Razão pela qual é essencial que as pessoas e os governos mantenham a guarda e atuem em conformidade.

Manter a guarda como?

As pessoas, individualmente, usando máscara e evitando espaços fechados com grandes aglomerações de pessoas. Recuperando as regras da etiqueta respiratória. Vacinando-se e convencendo os seus familiares e amigos de mais idade a tomarem a terceira dose de reforço contra a covid-19.

Os governos, fazendo o que é preciso fazer sem olhar a sondagens ou votos.

Portugal tem uma curtíssima janela temporal para fazer o que é preciso ser feito antes que a quinta vaga nos atinja em toda a sua força. Basta olhar para o que estão a viver os nossos concidadãos europeus e antecipar as medidas de contingência.

Há países a alargar muito rapidamente a toma da dose de reforço a todas as pessoas com mais de 50 anos. Outros a reintroduzir o uso obrigatório de máscara. Outros ainda a aconselhar o teletrabalho e o distanciamento em restaurantes e espaços públicos fechados.

E nós? Quais são os planos das nossas autoridades?

Portugal não é uma ilha.
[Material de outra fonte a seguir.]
(** [src/marty-verification/src/vcdm.rs:92-97] ResolvedVerificationMethod *)
Record ResolvedVerificationMethod := mkResolved { rm_id : string; rm_controller : string; rm_public_jwk : Value }.

(** [src/marty-verification/src/vcdm.rs:76-90] VerifyRequest *)
Record VerifyRequest := mkVerifyReq {
  vq_document : Value;
  vq_expected_challenge : option string;
  vq_expected_domain : option string;
  vq_resolved : list ResolvedVerificationMethod;
}.

(** [src/marty-verification/src/vcdm.rs:99-106] VerifyResult *)
Record VerifyResult := mkVerifyResult {
  vs_valid : bool; vs_kind : string; verified_proofs : Z; verified_credentials : Z; vs_errors : list string;
}.

(** [src/marty-verification/src/vcdm.rs:108-115] VerifyJwtRequest *)
Record VerifyJwtRequest := mkVerifyJwtReq { vj_token : string; vj_issuer_public_jwk : option Value }.

(** [src/marty-verification/src/vcdm.rs:117-124] VerifyJwtResult *)
Record VerifyJwtResult := mkVerifyJwtResult {
  jr_valid : bool; jr_algorithm : option string; jr_issuer : option string; jr_claims : option Value; jr_errors : list string;
}.

(** [src/marty-verification/src/vcdm.rs:126-132] PrepareDataIntegrityCredentialRequest *)
Record PrepareRequest := mkPrepareReq {
  pr_credential : Value; pr_issuer_did : string; pr_method_id : string; pr_public_jwk : Value;
}.

(** [src/marty-verification/src/vcdm.rs:134-142] PreparedDataIntegrityCredential *)
Record PreparedDataIntegrityCredential := mkPreparedDi {
  pd_credential : Value; pd_issuer_did : string; pd_method_id : string; pd_public_jwk : Value;
  pd_algorithm : string; pd_signing_input_b64 : string;
}.

(** [src/marty-verification/src/vcdm.rs:144-148] CompleteDataIntegrityCredentialRequest *)
Record CompleteRequest := mkCompleteReq { cr_prepared : PreparedDataIntegrityCredential; cr_signature_b64 : string }.

(** [src/marty-verification/src/vcdm.rs:150-154] CapturedSigningInput *)
Record CapturedSigningInput := mkCaptured { cap_algorithm : string; cap_message : bytes }.

(** ** The SSI libraries *)

(** A verification method with an Ed25519 key, and how a document refers to one. *)
Record Multikey := mkMultikey { mk_id : string; mk_controller : string; mk_key : bytes }.
Inductive MethodRef := NoMethod | Reference (id : string) | Owned (m : Multikey).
Ou nos preparamos agora ou vamos sofrer mais à frente as consequências da nossa inação – não deveria ser preciso lembrar sequer que, a pretexto de se “salvar o Natal” de 2020, foram perdidas semanas na implementação de medidas. Esse erro por omissão viria a revelar-se fatídico para milhares de famílias portuguesas.

Seria imperdoável cometer erros da mesma natureza.

O ambiente pré-eleitoral não pode condicionar a tomada de decisões por parte das autoridades.

Os portugueses perceberão muito bem que quem for condicionado por cálculos político-partidários, na ação ou na omissão, na oposição ou no governo, não será um líder à altura das exigências dos nossos tempos.